One problem is that the yardstick for sensible flood protection is changing fast as the climate crisis accelerates. In the 20th century, a “100-year” flood was so-called because it might have only happened once in 100 years. Now, such extreme events are more regular. A months-long cleanup once a century may be a risk worth taking, but doing the same clean-up every decade, or even once a year, is not. All that makes Vienna’s own flood protection all the more impressive. Built along the Danube, Vienna had endured its share of floods over the years. The largest in recorded history happened in 1501, when the Danube carried about 20 times as much water towards Vienna than in an average year. The biggest flood in the last century was in 1954, and devastated parts of the city. Years of political handwringing followed about what to do to protect it.

In 1969, Vienna’s city council voted to build what has since become known as the Donauinsel, a 21km-long island in the middle of the Danube. The island effectively created a dam and a relief channel north of central Vienna that was able to hold enough water to help protect the city against the kind of flood that occurred in 1501. So far, it has held up its promise.

Then there are the wider political questions raised by Vienna’s experience. Initially, when parliament voted to build the Donauinsel, Austria’s conservative People’s party (ÖVP) opposed the new island on the basis that Vienna had more “urgent” tasks to solve. Vienna’s conservatives might since have come around to seeing the error in their opposition. But the national party is as opposed to climate action as it has always been, and is now only surpassed in its zealotry by the far-right Freedom party. The latter just emerged as the strongest force in Austria’s parliamentary elections. And the right’s opposition to climate action, of course, extends well beyond Austria.

There are ample steps cities the world over must take to protect themselves against the climate crisis. Building “1,000-year” flood protections is only the beginning. In a world where fossil fuel emissions anywhere can lead to a drastic rise in Arctic lightning, where Arctic “zombie viruses” could spark pandemics and where Canadian wildfire smoke turns New York City’s skies orange, adapting to climate change goes well beyond building dams.

Yet a dam – the simple piece of engineering that has so far protected Vienna – has numerous benefits. Dams can double as a low-carbon source for hydropower (Vienna’s dam doesn’t produce any electricity, although Austria gets two thirds of its own electricity from hydropower, accounting for most of its low-carbon generation). There are plenty of other steps that are triple-wins: good for cutting greenhouse-gas emissions, adapting to climate change and the economy.
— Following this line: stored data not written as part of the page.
(** [n] calls of [this->tail()] in a row, with what each returned. *)
Fixpoint tail_times (n : nat) (this : addr) : M World (list StreamT) :=
  match n with
  | 0 => ret []
  | S n' => s <- tail this ;; l <- tail_times n' this ;; ret (s :: l)
  end.
End Stream.
Arguments variant Fn : clear implicits.
Arguments Stream E Fn : clear implicits.
Arguments World E Fn A : clear implicits.


(** ** stream.hpp: [Stream::map] *)

Section Map.
(** The source is a [Stream<E>] with closures [Fn] in a state [A]; the
    result is a [Stream<E2>]. *)
Context {E Fn A E2 : Type}.
Variable invoke : Fn -> M (World E Fn A) StreamT.

(** The two closures that [map] and [MapF] store in
    [std::function<StreamT()> src_]:
    - [[sharedThis = shared_from_this()](){ return sharedThis; }]
    - [[src](){ return src->tail(); }] *)
Inductive SrcFn : Type :=
| ReturnShared (sharedThis : addr)
| TailOf (src : addr).

Definition SrcFn_call (f : SrcFn) : M (World E Fn A) StreamT :=
  match f with
  | ReturnShared sharedThis => ret (Some sharedThis)
  | TailOf src => tail invoke src
  end.

(** [class MapF { std::function<StreamT()> src_; Transform transform_; }] *)
Record MapF : Type := { src_ : SrcFn; transform_ : E -> E2 }.

(** Around the heap of the cells of the result: the world of the source,
    and one more piece of instrumentation, the arguments [transform_] has
    been applied to, latest first. *)
Record MapAmbient : Type := {
  source : World E Fn A;
  applied : list E
}.

Local Abbreviation MapWorld := (World E2 MapF MapAmbient).

(** Run in the world of the source. *)
Definition in_source {X} (m : M (World E Fn A) X) : M MapWorld X :=
  fun w =>
    match m (source (ambient w)) with
    | Returned (x, s') =>
        Returned (x, set_ambient {| source := s'; applied := applied (ambient w) |} w)
    | Thrown what => Thrown what
    | Undefined => Undefined
    end.

(** [transform_(e)] *)
Definition apply_transform (transform : E -> E2) (e : E) : M MapWorld E2 :=
  fun w =>
    Returned (transform e,
              set_ambient {| source := source (ambient w);
                             applied := e :: applied (ambient w) |} w).

(** [MapStreamT<Transform> MapF::operator()() {
       auto src = src_();
       if (src) {
         auto transformed_head = transform_(src->head());
         return MapCellT<Transform>::Cell(std::move(transformed_head),
                  MapF([src](){ return src->tail(); }, std::move(transform_)));
       } else {
         return MapCellT<Transform>::Nil();
       } }] *)
Definition MapF_call (m : MapF) : M MapWorld StreamT :=
  src <- in_source (SrcFn_call (src_ m)) ;;
  match src with
  | Some c =>
      h <- in_source (head c) ;;
      transformed_head <- apply_transform (transform_ m) h ;;
      Cell transformed_head
           (thunk {| src_ := TailOf c; transform_ := transform_ m |})
  | None => ret Nil
  end.

(** [MapStreamT<Transform> map(Transform && transform) {
       return MapF([sharedThis = shared_from_this()](){ return sharedThis; },
                   std::forward<Transform>(transform))(); }] *)
Definition map (this : addr) (transform : E -> E2) : M MapWorld StreamT :=
  MapF_call {| src_ := ReturnShared this; transform_ := transform |}.

(** The cell that [MapF::operator()] builds when its source is at the cell
    [c], whose content is [c0]. *)
Definition mapped_cell (transform : E -> E2) (c : addr) (c0 : Stream E Fn)
  : Stream E2 MapF :=
  {| head_ := transform (head_ c0);
     tail_ := thunk {| src_ := TailOf c; transform_ := transform |} |}.

(** An iterator [it1] of the result goes along with an iterator [it0] of the
    source: both are past the end, or [it1] is at the cell built from the
    cell [it0] is at, with its tail not yet asked for. *)
Definition mirrors (transform : E -> E2) (it1 it0 : StreamIterator)
    (w : MapWorld) : Prop :=
  match location_ it1, location_ it0 with
  | None, None => True
  | Some m, Some c =>
      exists c0, cells (source (ambient w)) !! c = Some c0 /\
                 cells w !! m = Some (mapped_cell transform c c0)
  | _, _ => False
  end.

(** A world for the result of [map] with no cell of the result yet. *)
Definition map_world (w0 : World E Fn A) : MapWorld :=
  {| cells := []; forced := []; ambient := {| source := w0; applied := [] |} |}.
End Map.
Arguments SrcFn : clear implicits.
Arguments MapF E E2 : clear implicits.
Arguments MapAmbient E Fn A : clear implicits.
Abbreviation MapWorld E Fn A E2 := (World E2 (MapF E E2) (MapAmbient E Fn A)).

(** ** example/stream.cc: the Fibonacci generator *)

(** [class FibStreamF { size_t a_; size_t b_; }] *)
Record FibStreamF : Type := { a_ : Z; b_ : Z }.

Abbreviation FibWorld := (World Z FibStreamF unit).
Particularly in Britain, this could start with insulating homes against the elements, to cut down on heating and cooling costs and associated emissions.

It also extends to smart spatial planning. It seems obvious that we should cease building more suburban houses on floodplains – or more suburban houses in the first place, for that matter. After all, it is far easier to protect homes within a city such as Vienna than the sprawling enclaves surrounding the city, and dense urban neighbourhoods allow for much lower-carbon living than suburban subdivisions. That’s a win for flood protection, and a win for cutting carbon emissions. Vienna frequently ranks among the world’s most livable cities for good reason. Protection against climatic extremes does not yet figure into these rankings. It should, and Vienna would once again come out on top.

  • Gernot Wagner is a climate economist at Columbia Business School. He is a member of the scientific advisory board of the Wiener Klimarat, Vienna’s climate council

• This article was amended on 2 October 2024 to correct the caption to a picture showing the Donauinsel.